If these last two results are correct and, *a fortiori*, if we discover new ones, very many branches of the chains of infection disappear by themselves. And there are (necessarily) many more super-spreaders than we think!

## The SIR and SEIR models

Epidemiologists classify a given population into “compartments”: at each instant t, there are healthy susceptible people S(t), infected patients I(t), and recovered people R(t). Sometimes, we also consider exposed patients E(t) who are in the incubation period. For certain diseases, we need other compartments, which I will pass over.

The models are therefore called SIR or SEIR , depending on their compartments.

People move from one compartment to another. At every instant t, susceptible people S(t) are exposed E(t) then become infected I(t) and recover R(t) from the disease or die D(t) (if there is a compartment for deaths). The infected population I(t) cannot infect people who have recovered R(t) (nor, of course, those who have died).

Evidently, the sum S(t) + E(t) + I(t) + R(t) (plus, possibly, D(t) for deaths) is equal to the starting population N that we can take as constant for COVID-19.

Initially, I(0) = 1 for the patient zero, and S(0) = N – 1.

The derivative of S’(t) as a function of time is -β.I(t).S(t)/N where β is *an average of infection-producing contacts per unit of time*. As β, I(t) and S(t) are positive, the number of susceptible people decreases.

The derivative of infections I’(t) is obviously equal to the new patients S’(t) minus those who recover in a proportion γ (which is also the *inverse of the average period of infection*). As a result, I’(t) = β.I(t).S(t)/N – γ.I(t).

In plain English, new infections are equal to a constant β multiplied by the number of patients I(t) multiplied by the proportion of healthy people, which is S(t)/N, minus the number of people who recover which is obviously γ% of those who are sick I(t).

Of course, the derivative of those who heal R’(t) is equal to γ.I(t), i.e. the portion of the infected who heal at each period of time.

People move from one compartment to another without disappearing: the sum of the changes is zero. If I have +n people in a compartment, I have -n people in the others. The sum of the derivatives of these functions is therefore equal to 0!

These ordinary differential equations (ODE) are extremely common and are found in all demographic models, in actuarial life insurance models, in economics, in chemistry, in econometrics, in medicine and in some artificial neural networks.

What is the expected number of new infections in a population where all subjects are susceptible except one, the patient zero? It is obviously R_{0} by its very definition!

But since β is the average of infection producing contacts per unit of time and since 1/γ is also the average period of infection, R_{0} = β/γ

Without solving any equation! Here! We are all R_{0} specialists like the rest of Facebook users!

## R_{0} is quintessential

The R_{0} ratio is quintessential: simple and completely intuitive – “how many people will I infect?” –, it thus appears naturally in the mathematics of epidemiological models.
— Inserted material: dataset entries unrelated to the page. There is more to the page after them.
(** * next-form-project: the FileInput widget and the import-form schema

    A shallow embedding of the two units of the repository:

    - [FileInput] (the React component with click and drag-and-drop file
      selection): its hook state, the Formik value set it writes to and the
      [setInterval] timers of [simulateUpload] are one explicit state record;
      every handler is a pure transition on it.
    - [FormSchemas] ([src/components/Form/formSchemas.ts]): [initialValues]
      and the [validationSchema] declaration. *)

From Stdlib Require Import ZArith QArith Qround Lia.
From stdpp Require Import gmap strings list fin_maps.

Local Open Scope string_scope.
Local Open Scope Z_scope.

(** ** Browser and JavaScript data *)

(** A browser [File] handle: the component reads [name] and [size] only. *)
Record File := { file_name : string; file_size : N }.

(** The JavaScript values that occur as Formik field values. *)
Inductive value :=
| VUndefined
| VNull
| VString (s : string)
| VBool (b : bool)
| VFile (f : File).

(** [event.target.files] and [event.dataTransfer.files]: a [FileList], or
    [null].  A [FileList] is an object, hence truthy even when empty. *)
Definition FileList := option (list File).

(** [files[0]]: [undefined] when the list is empty. *)
Definition item0 (l : list File) : option File := head l.

(** [Math.round]: the nearest integer, a tie going towards +infinity.  The
    argument is exact here: a byte count below 2^53 divided by 1024 is a
    binary64 number without rounding. *)
Definition Math_round (x : Q) : Z := Qfloor (x + (1 # 2))%Q.

(** ** The FileInput component *)

(** The [fileInfo] hook state: [{ name: string; size: number }]. *)
Module FileInfo.
Record t := { name : string; size : N }.
End FileInfo.

Record FileInputProps := { label : string; required : bool; name : string }.

Module FileInput.

(** Hook state of one component instance, the Formik value set shared with
    the enclosing form, and the live interval timers.  A timer is its handle
    together with the [progress] variable captured by its callback. *)
Record State := {
  dragging : bool;
  fileInfo : option FileInfo.t;
  uploadProgress : Z;
  values : gmap string value;
  intervals : gmap nat Z;
  nextInterval : nat
}.

Definition setDragging (b : bool) (st : State) : State :=
  {| dragging := b; fileInfo := fileInfo st;
     uploadProgress := uploadProgress st; values := values st;
     intervals := intervals st; nextInterval := nextInterval st |}.

Definition setFileInfo (fi : option FileInfo.t) (st : State) : State :=
  {| dragging := dragging st; fileInfo := fi;
     uploadProgress := uploadProgress st; values := values st;
     intervals := intervals st; nextInterval := nextInterval st |}.

Definition setUploadProgress (p : Z) (st : State) : State :=
  {| dragging := dragging st; fileInfo := fileInfo st;
     uploadProgress := p; values := values st;
     intervals := intervals st; nextInterval := nextInterval st |}.

(** Formik's [setFieldValue(field, v)]. *)
Definition setFieldValue (field : string) (v : value) (st : State) : State :=
  {| dragging := dragging st; fileInfo := fileInfo st;
     uploadProgress := uploadProgress st; values := <[field := v]> (values st);
     intervals := intervals st; nextInterval := nextInterval st |}.

(** [setInterval(callback, 20)] with [let progress = p] in the closure: a
    fresh handle is allocated. *)
Definition setInterval (p : Z) (st : State) : State :=
  {| dragging := dragging st; fileInfo := fileInfo st;
     uploadProgress := uploadProgress st; values := values st;
     intervals := <[nextInterval st := p]> (intervals st);
     nextInterval := S (nextInterval st) |}.

Definition setProgressVar (interval : nat) (p : Z) (st : State) : State :=
  {| dragging := dragging st; fileInfo := fileInfo st;
     uploadProgress := uploadProgress st; values := values st;
     intervals := <[interval := p]> (intervals st);
     nextInterval := nextInterval st |}.

Definition clearInterval (interval : nat) (st : State) : State :=
  {| dragging := dragging st; fileInfo := fileInfo st;
     uploadProgress := uploadProgress st; values := values st;
     intervals := delete interval (intervals st);
     nextInterval := nextInterval st |}.

(** [simulateUpload]: [let progress = 0] and the timer is started. *)
Definition simulateUpload (st : State) : State := setInterval 0 st.

(** One firing of the callback passed to [setInterval] by [simulateUpload].
    A cleared handle never fires. *)
Definition intervalCallback (interval : nat) (st : State) : State :=
  match intervals st !! interval with
  | None => st
  | Some progress =>
      let progress := progress + 10 in
      let st := setProgressVar interval progress st in
      let st := setUploadProgress progress st in
      if (100 <=? progress)%Z then clearInterval interval st else st
  end.

Definition fileInfoOf (file : File) : FileInfo.t :=
  {| FileInfo.name := file_name file; FileInfo.size := file_size file |}.

(** [handleChange]: [file] is [files ? files[0] : null]; the Formik entry is
    written before the test [if (file)]. *)
Definition handleChange (props : FileInputProps) (files : FileList)
    (st : State) : State :=
  let file : value :=
    match files with
    | Some l => match item0 l with Some f => VFile f | None => VUndefined end
    | None => VNull
    end in
  let st := setFieldValue (name props) file st in
  match file with
  | VFile f =>
      let st := setFileInfo (Some (fileInfoOf f)) st in
      let st := setUploadProgress 0 st in
      simulateUpload st
  | _ => st
  end.

(** [handleClick] forwards the click to the hidden input; no state of the
    component or of the form changes. *)
Definition handleClick (st : State) : State := st.

(** [handleDrop]: [preventDefault] and [stopPropagation] act on the event
    object only. *)
Definition handleDrop (props : FileInputProps) (files : FileList)
    (st : State) : State :=
  let st := setDragging false st in
  match files with
  | Some l =>
      if (0 <? length l)%nat then
        let st :=
          match item0 l with
          | Some f =>
              let st := setFileInfo (Some (fileInfoOf f)) st in
              setFieldValue (name props) (VFile f) st
          | None => st
          end in
        let st := setUploadProgress 0 st in
        simulateUpload st
      else st
  | None => st
  end.

Definition handleDragOver (st : State) : State :=
  if negb (dragging st) then setDragging true st else st.

Definition handleDragLeave (st : State) : State := setDragging false st.

(** The events the component reacts to, and its transition function. *)
Inductive event :=
| Change (files : FileList)
| Click
| Drop (files : FileList)
| DragOver
| DragLeave
| Tick (interval : nat).

Definition step (props : FileInputProps) (ev : event) (st : State) : State :=
  match ev with
  | Change files => handleChange props files st
  | Click => handleClick st
  | Drop files => handleDrop props files st
  | DragOver => handleDragOver st
  | DragLeave => handleDragLeave st
  | Tick interval => intervalCallback interval st
  end.

Fixpoint run (props : FileInputProps) (evs : list event) (st : State) : State :=
  match evs with
  | [] => st
  | ev :: evs => run props evs (step props ev st)
  end.

(** The file-info block of the rendered output: absent until a file was
    selected; the size is [Math.round(fileInfo.size / 1024)] KB and the bar
    width is [uploadProgress] percent. *)
Record FileInfoView := { shownName : string; shownKB : Z; barWidth : Z }.

Definition displayedKB (sz : N) : Z :=
  Math_round (inject_Z (Z.of_N sz) / inject_Z 1024)%Q.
If the R_{0} is less than 1.0 then the derivative I’(t) above is negative and the quantity I(t) the number of people infected is decreasing: the epidemic stops!

Conversely, if the R_{0} is greater than 1.0 then the epidemic does not stop until 1-1/R_{0} percent of the population has been infected or immunized. This is a simple consequence of the differential equations that govern the dynamics of the epidemic.
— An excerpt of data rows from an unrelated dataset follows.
(** * chunker-cli: the chunking strategies of [chunker.py]

    A shallow embedding of the three chunking strategies
    ([TokenBasedChunking], [LineBasedChunking], [ParagraphBasedChunking]),
    of the [Chunker] dispatcher and of the factory [get_chunking_strategy],
    together with the Python string primitives they call
    ([str.splitlines], [str.split], [str.join]). *)

From Equations Require Import Equations.
From Stdlib Require Import String Ascii List ZArith NArith Bool Lia
  DecimalString.
Import ListNotations.

Local Open Scope Z_scope.

(* ===================================================================== *)
(** ** Python strings *)
(* ===================================================================== *)

(** A Python [str] is a sequence of Unicode code points. *)
Definition char : Type := N.
Definition str : Type := list char.

(** Literals: every character of a Rocq string denotes its code point. *)
Definition pystr (s : string) : str :=
  map N_of_ascii (list_ascii_of_string s).

Definition LF : char := 10%N.
Definition CR : char := 13%N.
Definition SPACE : char := 32%N.

Definition str_eqb (a b : str) : bool :=
  if list_eq_dec N.eq_dec a b then true else false.

(** [len(x)] as a Python integer. *)
Definition len {A : Type} (l : list A) : Z := Z.of_nat (length l).

(** Truth value of a Python list: non-empty. *)
Definition truthy {A : Type} (l : list A) : bool :=
  match l with [] => false | _ :: _ => true end.

(** Characters at which [str.splitlines] breaks a line. *)
Definition is_linebreak (c : char) : bool :=
  match c with
  | 0x0A | 0x0B | 0x0C | 0x0D
  | 0x1C | 0x1D | 0x1E
  | 0x85 | 0x2028 | 0x2029 => true
  | _ => false
  end%N.

(** Characters for which [str.isspace] holds; [str.split()] separates words
    at runs of them. *)
Definition is_space (c : char) : bool :=
  ((0x09 <=? c) && (c <=? 0x0D)
   || (0x1C <=? c) && (c <=? 0x20)
   || (c =? 0x85) || (c =? 0xA0) || (c =? 0x1680)
   || (0x2000 <=? c) && (c <=? 0x200A)
   || (c =? 0x2028) || (c =? 0x2029) || (c =? 0x202F)
   || (c =? 0x205F) || (c =? 0x3000))%N.

(** [sep.join(parts)]. *)
Fixpoint join (sep : str) (parts : list str) : str :=
  match parts with
  | [] => []
  | [p] => p
  | p :: rest => p ++ sep ++ join sep rest
  end.

(** [text.splitlines()]: a line ends at a line break ("\r\n" counts as
    one); the characters after the last break form a last line only when
    there are any.  [cur] holds the characters of the line being read,
    most recent first. *)
Fixpoint splitlines_from (cur : str) (s : str) : list str :=
  match s with
  | [] => match cur with [] => [] | _ :: _ => [rev cur] end
  | c :: s' =>
      if is_linebreak c then
        match s' with
        | c' :: s'' =>
            if (c =? CR)%N && (c' =? LF)%N
            then rev cur :: splitlines_from [] s''
            else rev cur :: splitlines_from [] s'
        | [] => [rev cur]
        end
      else splitlines_from (c :: cur) s'
  end.

Definition splitlines (text : str) : list str := splitlines_from [] text.

(** [text.split()] with no separator: the maximal runs of characters that
    are not whitespace.  [cur] is the word being read, most recent
    character first. *)
Fixpoint split_ws_from (cur : str) (s : str) : list str :=
  match s with
  | [] => if truthy cur then [rev cur] else []
  | c :: s' =>
      if is_space c
      then (if truthy cur then [rev cur] else []) ++ split_ws_from [] s'
      else split_ws_from (c :: cur) s'
  end.

Definition split_ws (text : str) : list str := split_ws_from [] text.

(** [s.startswith(sep)]. *)
Fixpoint startswith (s sep : str) : bool :=
  match sep, s with
  | [], _ => true
  | _ :: _, [] => false
  | a :: sep', b :: s' => (a =? b)%N && startswith s' sep'
  end.

(** [text.split(sep)] for the separator [a :: sep'] (so, not empty): the
    fields between the occurrences of the separator, found left to right
    without overlap; after an occurrence the scan resumes behind it.
    [cur] is the field being read, most recent character first. *)
Equations? split_from (a : char) (sep' : str) (cur : str) (s : str)
  : list str by wf (length s) lt :=
  split_from a sep' cur [] := [rev cur];
  split_from a sep' cur (c :: s') with startswith (c :: s') (a :: sep') => {
    | true := rev cur :: split_from a sep' [] (skipn (length sep') s');
    | false := split_from a sep' (c :: cur) s' }.
Proof.
  rewrite length_skipn. simpl. lia.
Qed.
The R_{0} determines the outcome: if no one is immunized and if I pass my virus to three people on average (i.e. if R_{0} = 3.0) during my convalescence, I will infect three new patients. Conversely, as soon as two thirds of the people I meet are immunized, I will only infect one since the other two will be immunized.

Thus, if R_{0} is 2.0, then the epidemic ends when 50% of the population has been infected and recovered. If R_{0} is 3.0, then almost 67% of the population must have been infected before things get back to normal. If the R_{0} is 4.0, then almost 75% of the population will be infected.

Again, *the processes involved are random and the infection develops in clusters* (as we can see in these fascinating simulations).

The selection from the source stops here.